For some reason not clearly explained by the owners of the Eastland, the heavily loaded lake liner began to list while still tied to the dock. As the hawsers loosened the craft rolled over on her side and floated toward the middle of the river. Officers and crew shouted warnings, but it was too late.

SICKENING SCENES
A moment later, amid shrieks and screams of women and children and shouting and cursing of men, the Eastland turned over on her side, rolling heavily. Then, in the middle of the Chicago river, was enacted a catastrophe that promises to exceed the Iroquois theatre horror for tragic details and bizarre setting.
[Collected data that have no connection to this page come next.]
(* ===== verification/Merkle.v ===== *)
(** * Merkle roots

    Models src/src/consensus/merkle.cpp: the root of a list of hashes, and the detection of repeated
    hashes that CVE-2012-2459 calls for. *)

From stdpp Require Import base list numbers.
From S2P Require Import Prelude Script Crypto Serialize Transaction Block.

Open Scope Z_scope.

(** The nodes of a level two by two, the last one with itself when their number is odd. *)
Fixpoint pairs (hashes : list (list Z)) : list (list Z * list Z) :=
  match hashes with
  | a :: b :: hashes => (a, b) :: pairs hashes
  | [a] => [(a, a)]
  | [] => []
  end.

(** [hashes[pos] == hashes[pos + 1]] for some even [pos]. *)
Fixpoint level_mutated (hashes : list (list Z)) : bool :=
  match hashes with
  | a :: b :: hashes => bool_decide (a = b) || level_mutated hashes
  | _ => false
  end.

Section merkle.
Context {crypto : CryptoOps}.

(** [SHA256D64] on one block of 64 bytes. *)
Definition SHA256D64 (p : list Z * list Z) : list Z := Hash (p.1 ++ p.2).

Fixpoint ComputeMerkleRoot_loop (fuel : nat) (hashes : list (list Z)) (mutation : bool) : res unit (list (list Z) * bool) :=
  match hashes with
  | _ :: _ :: _ =>
      match fuel with
      | O => Abort
      | S fuel =>
          ComputeMerkleRoot_loop fuel (SHA256D64 <$> pairs hashes) (mutation || level_mutated hashes)
      end
  | _ => Ok (hashes, mutation)
  end.

(** The root and [*mutated]; each level has fewer nodes than the one before. *)
Definition ComputeMerkleRoot (hashes : list (list Z)) : res unit (list Z * bool) :=
  r ← ComputeMerkleRoot_loop (length hashes) hashes false;
  Ok (match r.1 with [] => null_hash | h :: _ => h end, r.2).

Definition BlockMerkleRoot (b : CBlock) : res unit (list Z * bool) := ComputeMerkleRoot (ComputeHash <$> vtx b).

(** The 64-byte blocks that are hashed on the way. *)
Fixpoint merkle_inputs (fuel : nat) (hashes : list (list Z)) : list (list Z) :=
  match fuel, hashes with
  | S fuel, _ :: _ :: _ =>
      ((fun p => p.1 ++ p.2) <$> pairs hashes) ++ merkle_inputs fuel (SHA256D64 <$> pairs hashes)
  | _, _ => []
  end.

End merkle.

(** ** Levels *)

Lemma pairs_length l : (2 * length (pairs l) = length l + length l mod 2)%nat.
Proof.
  induction l as [l IH] using (well_founded_induction (well_founded_ltof _ length)). unfold ltof in IH.
  destruct l as [|a [|b l]]; [done|done|]. cbn [pairs length]. specialize (IH l ltac:(simpl; lia)).
  replace (S (S (length l))) with (length l + 1 * 2)%nat at 2 by lia. rewrite Nat.Div0.mod_add. lia.
Qed.

Lemma pairs_shorter a b l : (length (pairs (a :: b :: l)) < length (a :: b :: l))%nat.
Proof.
  pose proof (pairs_length (a :: b :: l)) as H. pose proof (Nat.mod_upper_bound (length (a :: b :: l)) 2 ltac:(lia)).
  simpl length in *. lia.
Qed.

(** Two levels without repeated neighbours are equal when their pairs are. *)
Lemma pairs_inj l l' : level_mutated l = false -> level_mutated l' = false -> pairs l = pairs l' -> l = l'.
Proof.
  revert l'. induction l as [l IH] using (well_founded_induction (well_founded_ltof _ length)). unfold ltof in IH.
  intros l' Hm Hm' H. destruct l as [|a [|b l]], l' as [|a' [|b' l']]; cbn in *; try done.
  - by injection H as ->.
  - injection H as <- <- H. by rewrite bool_decide_true in Hm'.
  - injection H as -> <- H. by rewrite bool_decide_true in Hm.
  - injection H as <- <- H. apply orb_false_iff in Hm as [_ Hm], Hm' as [_ Hm']. f_equal. f_equal. apply IH; [lia|done..].
Qed.

Section theory.
Context {crypto : CryptoOps} {laws : CryptoLaws crypto}.

Definition hash_ok (h : list Z) : Prop := length h = 32%nat.

Lemma SHA256D64_ok p : hash_ok (SHA256D64 p).
Proof. apply sha256_size. Qed.

Lemma level_ok l : Forall hash_ok (SHA256D64 <$> pairs l).
Proof. apply Forall_fmap, Forall_true. intros. apply SHA256D64_ok. Qed.

Lemma pairs_ok l : Forall hash_ok l -> Forall (fun p => hash_ok p.1 /\ hash_ok p.2) (pairs l).
Proof.
  induction l as [l IH] using (well_founded_induction (well_founded_ltof _ length)). unfold ltof in IH.
  destruct l as [|a [|b l]]; cbn [pairs]; [constructor| |].
  - intros [Ha _]%Forall_cons. constructor; [done|constructor].
  - intros [Ha [Hb Hl]%Forall_cons]%Forall_cons. constructor; [done|]. apply IH; [simpl; lia|done].
Qed.

Lemma pairs_fst l p : p ∈ pairs l -> p.1 ∈ l.
Proof.
  induction l as [l IH] using (well_founded_induction (well_founded_ltof _ length)). unfold ltof in IH.
  destruct l as [|u [|v l]]; cbn [pairs]; [by intros []%elem_of_nil|intros ->%list_elem_of_singleton; left|].
  intros [->|Hp]%elem_of_cons; [left|]. right. right. apply IH; [simpl; lia|done].
Qed.

(** The loop ends with at most one hash. *)
Lemma loop_total fuel l m :
  (length l <= fuel)%nat ->
  exists h m', ComputeMerkleRoot_loop fuel l m = Ok (h, m') /\ (length h <= 1)%nat /\ (l <> [] -> h <> []).
Proof.
  revert l m; induction fuel as [|fuel IH]; intros l m Hf; cbn [ComputeMerkleRoot_loop].
  { destruct l as [|a [|b l]]; simpl in Hf; [|lia..]. exists [], m. split; [done|]. split; [simpl; lia|done]. }
  destruct l as [|a [|b l]]; [exists [], m; repeat split; [simpl; lia|done]|exists [a], m; repeat split; [simpl; lia|done]|].
  pose proof (pairs_shorter a b l). destruct (IH (SHA256D64 <$> pairs (a :: b :: l)) (m || level_mutated (a :: b :: l)))
    as (h & m' & Hl & Hh & Hn); [rewrite length_fmap; lia|]. exists h, m'. split; [done|]. split; [done|]. intros _. by apply Hn.
Qed.

(** The flag of the loop is the one it starts with, or one of a level. *)
Lemma loop_mutation fuel l m h m' :
  ComputeMerkleRoot_loop fuel l m = Ok (h, m') -> m' = false -> m = false.
Proof.
  revert l m; induction fuel as [|fuel IH]; intros l m; cbn [ComputeMerkleRoot_loop]; destruct l as [|a [|b l]];
    try (by intros [= <- <-]). intros H Hm. apply IH in H; [|done]. by apply orb_false_iff in H as [-> _].
Qed.

Abbreviation block_of p := (p.1 ++ p.2).

Lemma merkle_inputs_S f a b l :
  merkle_inputs (S f) (a :: b :: l) =
  ((fun p => block_of p) <$> pairs (a :: b :: l)) ++ merkle_inputs f (SHA256D64 <$> pairs (a :: b :: l)).
Proof. done. Qed.

(** The root of two or more hashes is the hash of a block. *)
Lemma top_is_input f l m h m' :
  ComputeMerkleRoot_loop f l m = Ok (h, m') -> (2 <= length l)%nat ->
  exists x, x ∈ merkle_inputs f l /\ h = [Hash x].
Proof.
  revert l m; induction f as [|f IH]; intros l m; destruct l as [|a [|b l]]; try (simpl; lia); [done|].
  intros H _. cbn [ComputeMerkleRoot_loop] in H. rewrite merkle_inputs_S.
  destruct (decide (2 <= length (pairs (a :: b :: l)))%nat) as [Hl|Hl].
  - destruct (IH _ _ H) as (x & Hx & ->); [by rewrite length_fmap|]. exists x. split; [|done]. apply elem_of_app. by right.
  - destruct (pairs (a :: b :: l)) as [|p [|q ps]] eqn:E; [done| |simpl in Hl; lia].
    exists (block_of p). split; [apply elem_of_app; left; left|]. cbn in H. by destruct f; injection H as <- _.
Qed.

(** The first half of a block is a node of the first level or a hash of a block. *)
Lemma input_nodes f l x :
  Forall hash_ok l -> x ∈ merkle_inputs f l ->
  exists c d, x = c ++ d /\ hash_ok c /\ (c ∈ l \/ exists z, z ∈ merkle_inputs f l /\ c = Hash z).
Proof.
  revert l; induction f as [|f IH]; intros l Hok; destruct l as [|a [|b l]]; try (by intros []%elem_of_nil).
  rewrite merkle_inputs_S. rewrite elem_of_app. intros [Hx|Hx].
  - apply list_elem_of_fmap in Hx as ([c d] & -> & Hp). exists c, d. split; [done|].
    pose proof (pairs_ok _ Hok) as Hf. rewrite Forall_forall in Hf. destruct (Hf _ Hp) as [Hc _]. split; [done|]. left.
    by apply (pairs_fst _ (c, d)).
  - destruct (IH _ (level_ok _) Hx) as (c & d & -> & Hc & Hor). exists c, d. split; [done|]. split; [done|]. right.
    destruct Hor as [Hin|(z & Hz & ->)].
    + apply list_elem_of_fmap in Hin as (p & -> & Hp). exists (block_of p). split; [|done].
      apply elem_of_app. left. apply list_elem_of_fmap. by exists p.
    + exists z. split; [|done]. apply elem_of_app. by right.
Qed.

(** Two different blocks of the two trees with the same hash. *)
Definition Collision (in1 in2 : list (list Z)) : Prop :=
  exists x y, x ∈ in1 ++ in2 /\ y ∈ in1 ++ in2 /\ x <> y /\ Hash x = Hash y.
(** A leaf that is the hash of a block. *)
Definition LeafIsNode (l1 l2 in1 in2 : list (list Z)) : Prop :=
  exists h x, h ∈ l1 ++ l2 /\ x ∈ in1 ++ in2 /\ h = Hash x.

Lemma level_eq_or_collision P Q :
  Forall (fun p => hash_ok p.1 /\ hash_ok p.2) P -> Forall (fun p => hash_ok p.1 /\ hash_ok p.2) Q ->
  SHA256D64 <$> P = SHA256D64 <$> Q ->
  P = Q \/ exists p q, p ∈ P /\ q ∈ Q /\ block_of p <> block_of q /\ Hash (block_of p) = Hash (block_of q).
Proof.
  revert Q; induction P as [|p P IH]; intros [|q Q] HP HQ H; try done; [by left|].
  apply Forall_cons in HP as [[Hp _] HP], HQ as [[Hq _] HQ]. cbn in H. injection H as Hh H.
  destruct (decide (block_of p = block_of q)) as [Heq|Hne].
  - destruct p as [a b], q as [c d]. cbn in *. apply app_inj_1 in Heq as [-> ->]; [|congruence].
    destruct (IH Q HP HQ H) as [->|(p & q & ? & ? & ?)]; [by left|]. right. exists p, q. by repeat split; [right..| |]; destruct_and?.
  - right. exists p, q. repeat split; [left|left|done|done].
Qed.

Lemma Collision_mono a b a' b' : (forall x, x ∈ a ++ b -> x ∈ a' ++ b') -> Collision a b -> Collision a' b'.
Proof. intros H (x & y & Hx & Hy & Hne & Heq). exists x, y. auto. Qed.

(** The blocks hashed from a level on. *)
Definition blocks_from (f : nat) (l : list (list Z)) : list (list Z) :=
  ((fun p => block_of p) <$> pairs l) ++ merkle_inputs f (SHA256D64 <$> pairs l).

Lemma blocks_from_pair f l p : p ∈ pairs l -> block_of p ∈ blocks_from f l.
Proof. intros Hp. apply elem_of_app. left. apply list_elem_of_fmap. by exists p. Qed.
For in addition to the thousands of Chicago 8 o'clock business crowds streaming from the north side across Rush street, Clark street, and Wells street bridges on foot, surface cars, elevated trains, and automobiles there were grouped along both sides of the river close to ten thousand vitally interested spectators, most of them relatives, friends and acquaintances of victims who had come down either to see the people off on the big annual junket to Michigan City, or to go on one of the four other big lake steamers chartered by the Western Electric company employees.

PROMPT WORK OF RESCUE
For aboard the steamers Petoskey, Theodore Roosevelt, Racine, and Maywood, were thousands more of the Western Electric crowd waiting for the big Eastland to move, as the Eastland was scheduled to head the procession of five steamers across the lake to Michigan City.

United States life savers, Chicago police, firemen, crews of lake boats and hundreds of volunteers with motorboats and launches joined in the rescue work. Within a few minutes, the Eastland, with its hundreds of passengers perched on her upturned side were surrounded by a flotilla of city fireboats, police boats, lifeboats, and motor boats. The steamer Theodore Roosevelt hastily cleared of its big crowd of passengers, was turned into a temporary morgue.

DROWNED LIKE RATS
Hundreds of women, cut and bleeding from bruises, with clothing partially gone, were dragged from the river and driven to hospitals, with men from Lake Shore Drive and other north side residence districts using their automobiles for ambulances.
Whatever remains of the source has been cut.